Disclosing the impact of metformin and methotrexate in adjuvant arthritis in female rats: molecular docking and biochemical insights on visfatin.

Rheumatoid arthritis (RA) is one of the most common systemic autoimmune inflammatory diseases, with a progressive etiology that results in serious complications and a higher chance of early death. Visfatin, an adipokine, is correlated with disease pathologic features and becomes a key biomarker and therapeutic target for RA. This study aimed to evaluate the anti-arthritic activity of metformin (an antidiabetic drug with anti-inflammatory activities) and methotrexate (the first choice for disease-modifying antirheumatic drugs in RA, with diverse adverse effects) in complete Freund's adjuvant (CFA)-induced arthritis in female rats. Treatment outcomes were assessed using arthritis severity, serum levels of inflammatory markers, and pro-inflammatory adipokine (visfatin). In addition to radiological and histopathological examination, and docking analysis.
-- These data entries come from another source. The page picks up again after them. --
(** Free: destroying a channel without children, in whatever state it is,
    returns, closes it first when needed, removes the object, takes it out of
    the name table of the context (unless it is a custom channel or the name
    belongs to another one) and leaves no child list of another channel that
    holds the deleted object, while all the other parent links stay. *)
Theorem free_no_dangling (cls : Z → klass) (rk : Z → nat) (fuel : nat) (ctx : context) (c : Z) (i : internal) (w : store)
  (Hcls : ∀ x, Conforms (λ _ _, True) (cls x)) (Hfree : ∀ w, h_free (cls c) w = []) (Hg : good w) (Hr : ranked rk w)
  (Hi : chans w !! c = Some i) (Hk : children i = []) (Hf : (rk c < fuel)%nat) :
  ∃ ctx' w', tll_channel_free cls fuel ctx c w = Some (ctx', w') ∧ reg w' ∧ chans w' !! c = None ∧
    (∀ p, c ∉ kids w' p) ∧ (∀ p x, x ≠ c → p ≠ c → x ∈ kids w' p ↔ x ∈ kids w p) ∧
    (Z.land (caps i) CAPS_CUSTOM = 0 → channels ctx' !! i_name i ≠ Some c) ∧
    (∀ n, n ≠ i_name i → channels ctx' !! n = channels ctx !! n).
Proof.
  assert (∀ (m : M context) Q, wp m w Q → ∃ x w', m w = Some (x, w') ∧ Q x w') as Hout.
  { intros m Q. unfold wp. destruct (m w) as [[x w']|]; [|done]. intros HQ. by exists x, w'. }
  apply Hout. clear Hout. unfold tll_channel_free. apply wp_bind, (wp_get _ i); [done|]. apply wp_bind.
  assert (wp (if bool_decide (i_state i = Destroy) || bool_decide (i_state i = Closed) then mret 0 else tll_channel_close cls fuel c true)
    w (λ _ w', ext (λ _ _, True) rk c w w')) as Hcl.
  { destruct (bool_decide (i_state i = Destroy) || bool_decide (i_state i = Closed)); [apply wp_ret, ext_refl|].
    eapply wp_mono; [by apply (close_wp cls (λ _, None) (λ _ _, True) rk Hcls (λ _ _, I))|]. by intros r w' [? _]. }
  eapply wp_mono; [exact Hcl|]. clear Hcl. intros ? w1 He. cbv beta in He.
  destruct (ext_exists _ _ _ _ _ c He) as [i1 Hi1]; [by exists i|].
  pose proof (ext_links _ _ _ _ _ He c) as Hl. rewrite Hi, Hi1 in Hl. destruct Hl as (Ek & _ & Hd & Ecaps & Ename).
  apply wp_bind, (wp_get _ i1); [done|]. cbv zeta. rewrite Ecaps, Ename.
  pose proof (ext_good _ _ _ _ _ He Hg) as [Hr1 Hg1]. destruct (Hg1 c i1 Hi1) as [Hnd _].
  pose proof (free_wp cls fuel c w1 i1 Hr1 Hi1 Hnd (eq_trans Ek Hk) Hfree) as Hwp.
  unfold wp, mbind, M_bind in Hwp. apply wp_bind. unfold wp.
  destruct (base_free cls fuel c w1) as [[[] w2]|]; [|done]. apply wp_bind. unfold wp.
  destruct (drop_chan c w2) as [[[] w3]|]; [|done]. cbn. destruct Hwp as (? & ? & ? & Hks). split_and!; [done..| | |].
  - intros p x Hx Hp. rewrite Hks by done. by rewrite (proj1 (ext_lookup _ _ _ _ _ p He)).
  - intros E. rewrite E. cbn. case_bool_decide as En; [|done]. by rewrite lookup_delete_eq.
  - intros n Hn. destruct (Z.land (caps i) CAPS_CUSTOM =? 0); [|done]. case_bool_decide; [|done].
    by rewrite lookup_delete_ne.
Qed.

Definition child_of_family : internal := set_state_fields Active (add_sub 1 tll_channel_internal_init_v1).
Definition family_context : context := Context {["" := 2]} [].

Lemma free_no_dangling_witness :
  i_name child_of_family = "" ∧ caps child_of_family = 0 ∧
  ∃ ctx' w', tll_channel_free (λ _, plain) 1 family_context 2 active_family = Some (ctx', w') ∧ reg w' ∧
    chans w' !! 2 = None ∧
    (∀ p, 2 ∉ kids w' p) ∧ (∀ p x, x ≠ 2 → p ≠ 2 → x ∈ kids w' p ↔ x ∈ kids active_family p) ∧
    (Z.land (caps child_of_family) CAPS_CUSTOM = 0 → channels ctx' !! i_name child_of_family ≠ Some 2) ∧
    (∀ n, n ≠ i_name child_of_family → channels ctx' !! n = channels family_context !! n).
Proof.
  split; [done|split; [done|]].
  apply (free_no_dangling (λ _, plain) family_rank 1 family_context 2 child_of_family active_family);
    [intros x; by apply plain_conforms|done|apply good_active_family|apply ranked_active_family|reflexivity|reflexivity|cbn; lia].
Defined.
End Base.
Results showed that Met, MTX, and Met/MTX significantly (p ≤ 0.05) lowered paw swelling and arthritic score, as well as attenuated serum levels of rheumatoid factor (RF), C-reactive protein (CRP), and visfatin. The combined treatment gives the best results. The previously mentioned findings were further confirmed through radiological and histopathological examinations. In conclusion, the co-administration of metformin could potentiate the anti-arthritic activity of methotrexate, providing a medical strategy for arthritis management.